In order for my own Dad to continue to enjoy living in senior living, Dad sold his house immediately in order to get the equity out of the house. It was a nice buffer so Dad wouldn't need to worry about running out of money for a few years.
The way I looked at it, my parents [Mom had already passed] had worked hard to pay off on that house and to keep it looking nice for 30 some years. It was Dad's money for him to use for his senior care and to be in an extremely nice senior community.
Example: mother transfers $250,000 house to you June 5, 2018. She will be assessed a penalty if she applies for Medicaid through June 4, 2023. Can mom private pay for that long at assisted living or nursing home? Can you pay all the expenses of the house - utilities, property taxes at YOUR rate (not mom's elder rate frozen at whatever age and property valued at current rates, not mom's special rates as elder), homeowner's insurance. If there is a mortgage, you will need to refinance the mortgage balance and provide records that YOU paid it all along - there will not be any money from mom to pay YOUR expenses any more without it being more gifting and the 5 year penalty goes from the date of each gift forward.

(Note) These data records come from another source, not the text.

(* ===== verification/JsBuiltins.v ===== *)
(** * The ECMAScript built-ins that src/script.js calls

    The program calls a handful of standard library functions of
    JavaScript: [Number.prototype.toFixed(0)], the conversion of a number
    to a string inside a template literal, [String.prototype.split],
    [String.prototype.trim], [Array.prototype.join] and
    [Array.prototype.slice(0, k)].  They are not code of the repository:
    this file models each of them from the ECMAScript specification, on
    the inputs the program gives them, and proves the laws the other
    files use (a split/join round trip, trim on trimmed strings).

    Strings are Rocq [string]s, i.e. byte strings: a non-ASCII character
    of the source (such as the bullet of the category-score line) is its
    UTF-8 encoding.  UTF-8 is self-synchronising, so splitting on the
    encoding of a character splits on exactly the occurrences of that
    character, as JavaScript's UTF-16 split does. *)

From S2P Require Import Prelude.

(** ** Numbers to strings *)

(** The decimal digits of a natural number: [`${n}`] for a count. *)
Definition js_nat_to_string (n : nat) : string :=
  NilEmpty.string_of_uint (Nat.to_uint n).

(** [`${z}`] for an integer-valued number. *)
Definition js_Z_to_string (z : Z) : string :=
  match z with
  | Zneg p => "-" +:+ js_nat_to_string (Pos.to_nat p)
  | _ => js_nat_to_string (Z.to_nat z)
  end.

(** [Number.prototype.toFixed(0)] (ECMA-262, 21.1.3.3): for [x >= 0]
    the integer [n] closest to [x], the larger one on a tie, i.e.
    [floor (x + 1/2)]; a negative [x] is printed as ["-"] and the
    digits of [-x].  Values of magnitude [10^21] or more, which
    toFixed prints in exponent notation, never reach it: every number
    the program formats is a percentage in [[0, 100]]. *)
Definition js_round_half_up (x : Q) : Z := Qfloor (x + (1 # 2)).

Definition js_toFixed0 (x : Q) : string :=
  if Qlt_le_dec x 0 then "-" +:+ js_Z_to_string (js_round_half_up (- x))
  else js_Z_to_string (js_round_half_up x).

(** ** Strings *)

(** [String.prototype.split(sep)] with a non-empty separator: the
    pieces between the non-overlapping occurrences of [sep], found left
    to right.  [skip] counts the bytes of a separator occurrence that
    remain to be stepped over. *)
Fixpoint split_go (sep s cur : string) (skip : nat) : list string :=
  match s with
  | EmptyString => [cur]
  | String c s' =>
      match skip with
      | S k => split_go sep s' cur k
      | O =>
          if String.prefix sep s then cur :: split_go sep s' "" (pred (String.length sep))
          else split_go sep s' (cur +:+ String c EmptyString) 0
      end
  end.

Definition js_split (sep s : string) : list string := split_go sep s "" 0.

(** [Array.prototype.join(sep)] of an array of strings. *)
Definition js_join (sep : string) (l : list string) : string := String.concat sep l.

(** The white space that [String.prototype.trim] removes, restricted to
    ASCII (tab, line feed, vertical tab, form feed, carriage return,
    space): no other white-space character occurs in the program's
    strings. *)
Definition js_is_space (c : ascii) : bool :=
  bool_decide (Ascii.nat_of_ascii c ∈ [9; 10; 11; 12; 13; 32]%nat).

(** Drop the white space at the front of a list of characters. *)
Fixpoint drop_spaces (l : list ascii) : list ascii :=
  match l with
  | [] => []
  | c :: l' => if js_is_space c then drop_spaces l' else l
  end.

(** [String.prototype.trim]: white space removed at both ends. *)
Definition js_trim (s : string) : string :=
  string_of_list_ascii (rev (drop_spaces (rev (drop_spaces (list_ascii_of_string s))))).

(** [Array.prototype.slice(0, k)]. *)
Definition js_slice0 {A} (k : nat) (l : list A) : list A := take k l.

(** ** Laws of append *)

(** stdpp makes [String.append] opaque to [simpl]: its two equations. *)
Lemma str_app_nil_l (t : string) : "" +:+ t = t.
Proof. reflexivity. Qed.

Lemma str_app_cons c (s t : string) : String c s +:+ t = String c (s +:+ t).
Proof. reflexivity. Qed.

Lemma str_app_nil_r (s : string) : s +:+ "" = s.
Proof. induction s as [|c s IH]; [done|]. by rewrite str_app_cons, IH. Qed.

Lemma str_app_assoc (s t u : string) : (s +:+ t) +:+ u = s +:+ (t +:+ u).
Proof. induction s as [|c s IH]; [done|]. by rewrite !str_app_cons, IH. Qed.

Lemma las_app (s t : string) :
  list_ascii_of_string (s +:+ t) = list_ascii_of_string s ++ list_ascii_of_string t.
Proof. induction s as [|c s IH]; [done|]. rewrite str_app_cons. simpl. by rewrite IH. Qed.

(** ** Characters in strings *)

(** Whether the character [c] occurs in [s]. *)
Fixpoint has_char (c : ascii) (s : string) : bool :=
  match s with
  | EmptyString => false
  | String c' s' => Ascii.eqb c' c || has_char c s'
  end.

Lemma has_char_app c a b : has_char c (a +:+ b) = has_char c a || has_char c b.
Proof.
  induction a as [|c' a IH]; [done|]. rewrite str_app_cons. simpl. by rewrite IH, orb_assoc.
Qed.

Lemma has_char_here c a b : has_char c (a +:+ String c b) = true.
Proof. rewrite has_char_app. simpl. rewrite Ascii.eqb_refl. by destruct (has_char c a). Qed.

Lemma js_join_cons2 (sep x y : string) l :
  js_join sep (x :: y :: l) = x +:+ sep +:+ js_join sep (y :: l).
Proof. reflexivity. Qed.

(** ** Laws of split *)

Section Split.
Context (c0 : ascii) (sep' : string).
Let sep := String c0 sep'.

Lemma prefix_self_app (s y : string) : String.prefix s (s +:+ y) = true.
Proof.
  induction s as [|c s IH]; [by destruct y|]. rewrite str_app_cons. simpl.
  destruct (ascii_dec c c); [done|congruence].
Qed.

Lemma split_go_skip (z y cur : string) :
  split_go sep (z +:+ y) cur (String.length z) = split_go sep y cur 0.
Proof. induction z as [|c z IH]; [done|]. rewrite str_app_cons. exact IH. Qed.

(** A piece without the separator's first character is copied whole. *)
Lemma split_go_plain (x y cur : string) :
  has_char c0 x = false -> split_go sep (x +:+ y) cur 0 = split_go sep y (cur +:+ x) 0.
Proof.
  revert cur; induction x as [|c x IH]; intros cur Hx; [by rewrite str_app_nil_r|].
  simpl in Hx. apply orb_false_iff in Hx as [Hc Hx]. apply Ascii.eqb_neq in Hc.
  rewrite str_app_cons. unfold sep. simpl.
  destruct (ascii_dec c0 c) as [->|_]; [congruence|].
  rewrite IH by done. by rewrite str_app_assoc.
Qed.

Lemma split_go_at_sep (y cur : string) :
  split_go sep (sep +:+ y) cur 0 = cur :: split_go sep y "" 0.
Proof.
  pose proof (prefix_self_app sep y) as Hp. unfold sep in *. rewrite str_app_cons in *.
  simpl. simpl in Hp. rewrite Hp. by rewrite split_go_skip.
Qed.

Lemma split_go_end (x cur : string) :
  has_char c0 x = false -> split_go sep x cur 0 = [cur +:+ x].
Proof. intros Hx. rewrite <- (str_app_nil_r x) at 1. by rewrite split_go_plain. Qed.

(** The pieces of [join(a + sep + b)] split on [sep]: the separator's
    padding [a] and [b] stays on the pieces. *)
Fixpoint pad_pieces (a b first : string) (l : list string) : list string :=
  match l with
  | [] => [first]
  | y :: l' => (first +:+ a) :: pad_pieces a b (b +:+ y) l'
  end.

Lemma split_join_padded (a b x cur : string) (l : list string) :
  has_char c0 a = false -> has_char c0 b = false -> has_char c0 x = false ->
  Forall (fun y => has_char c0 y = false) l ->
  split_go sep (js_join (a +:+ sep +:+ b) (x :: l)) cur 0 = pad_pieces a b (cur +:+ x) l.
Proof.
  intros Ha Hb Hx Hl. revert x cur Hx; induction Hl as [|y l Hy Hl IH]; intros x cur Hx.
  - apply split_go_end, Hx.
  - rewrite js_join_cons2, !str_app_assoc, split_go_plain by done.
    rewrite split_go_plain by done.
    rewrite split_go_at_sep, split_go_plain by done. rewrite str_app_nil_l, IH by done.
    simpl. by rewrite str_app_assoc.
Qed.
End Split.

(** ** Laws of trim *)

Definition all_spaces (s : string) : bool := forallb js_is_space (list_ascii_of_string s).

Lemma drop_spaces_app (l m : list ascii) :
  drop_spaces (l ++ m) =
    match drop_spaces l with
    | [] => drop_spaces m
    | _ => drop_spaces l ++ m
    end.
Proof.
  induction l as [|c l IH]; [done|]. simpl. destruct (js_is_space c); [done|]. done.
Qed.

Lemma drop_spaces_all (l : list ascii) : forallb js_is_space l = true -> drop_spaces l = [].
Proof.
  induction l as [|c l IH]; [done|]. simpl. intros [-> Hl]%andb_prop. by apply IH.
Qed.

Lemma forallb_rev {A} (f : A -> bool) (l : list A) : forallb f (rev l) = forallb f l.
Proof.
  induction l as [|x l IH]; [done|]. simpl. rewrite forallb_app, IH. simpl.
  by rewrite andb_true_r, andb_comm.
Qed.

(** Spaces added around a string do not survive [trim]. *)
Lemma js_trim_pad (a x b : string) :
  all_spaces a = true -> all_spaces b = true -> js_trim (a +:+ x +:+ b) = js_trim x.
Proof.
  unfold all_spaces, js_trim. intros Ha Hb. rewrite !las_app.
  rewrite drop_spaces_app, (drop_spaces_all _ Ha), drop_spaces_app.
  destruct (drop_spaces (list_ascii_of_string x)) as [|d D] eqn:E.
  - by rewrite (drop_spaces_all _ Hb).
  - rewrite rev_app_distr, drop_spaces_app, (drop_spaces_all (rev _)); [done|].
    by rewrite forallb_rev.
Qed.

(** A string whose first and last characters are not white space is
    its own [trim]. *)
Lemma js_trim_id (s : string) :
  drop_spaces (list_ascii_of_string s) = list_ascii_of_string s ->
  drop_spaces (rev (list_ascii_of_string s)) = rev (list_ascii_of_string s) ->
  js_trim s = s.
Proof.
  intros H1 H2. unfold js_trim. rewrite H1, H2, rev_involutive.
  apply string_of_list_ascii_of_string.
Qed.

(** ** Digits *)

(** The decimal digits of a number never contain the character [c]
    when no digit is [c]. *)
Lemma has_char_uint (c : ascii) (u : Decimal.uint) :
  Forall (fun d => Ascii.eqb d c = false) ["0"; "1"; "2"; "3"; "4"; "5"; "6"; "7"; "8"; "9"]%char ->
  has_char c (NilEmpty.string_of_uint u) = false.
Proof.
  intros Hd. repeat (apply Forall_cons in Hd as [? Hd]).
  induction u; simpl; rewrite ?IHu; try done; by apply orb_false_iff.
Qed.

Lemma has_char_toFixed0 (c : ascii) (q : Q) :
  Forall (fun d => Ascii.eqb d c = false)
    ["-"; "0"; "1"; "2"; "3"; "4"; "5"; "6"; "7"; "8"; "9"]%char ->
  has_char c (js_toFixed0 q) = false.
Proof.
  intros Hd. apply Forall_cons in Hd as [Hm Hd].
  assert (Hz : forall z, has_char c (js_Z_to_string z) = false).
  { intros [|p|p]; unfold js_Z_to_string, js_nat_to_string.
    - by apply has_char_uint.
    - by apply has_char_uint.
    - rewrite has_char_app, has_char_uint by done. cbn [has_char]. by rewrite Hm. }
  unfold js_toFixed0. destruct (Qlt_le_dec q 0); [|apply Hz].
  rewrite has_char_app, Hz. cbn [has_char]. by rewrite Hm.
Qed.

(** Whether a string does not begin with white space. *)
Definition starts_nonspace (s : string) : bool :=
  match s with
  | EmptyString => true
  | String c _ => negb (js_is_space c)
  end.

(** The padded pieces of a split trim back to the joined strings. *)
Lemma pad_pieces_trim (a b c x : string) (l : list string) :
  all_spaces a = true -> all_spaces b = true -> all_spaces c = true ->
  map js_trim (pad_pieces a b (c +:+ x) l) = map js_trim (x :: l).
Proof.
  intros Ha Hb. revert c x; induction l as [|y l IH]; intros c x Hc; simpl.
  - rewrite <- (str_app_nil_r x) at 1. by rewrite js_trim_pad.
  - rewrite str_app_assoc, js_trim_pad by done. f_equal. by rewrite IH.
Qed.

The penalty works like this: Let's use $200 per day as example medicaid rate. $250,000 house transfer (from the date of application if the $250,000 transfer occurred within 5 years look-back of application date with NO amortization day, so day 1 counts same as day 1,825). $250,000 divided by $200 means that Medicaid WON'T pay a dime for the first 1,250 days of care. That is almost 3.5 YEARS from the date that she applied - you know, the date when she was already impoverished and had no money to pay for care above her $2000 in assets. If you have the money to pay for all house costs from date of transfer and person is in VERY good health to cover 5 years from date of transfer, you might be able to do it. Check with lawyer.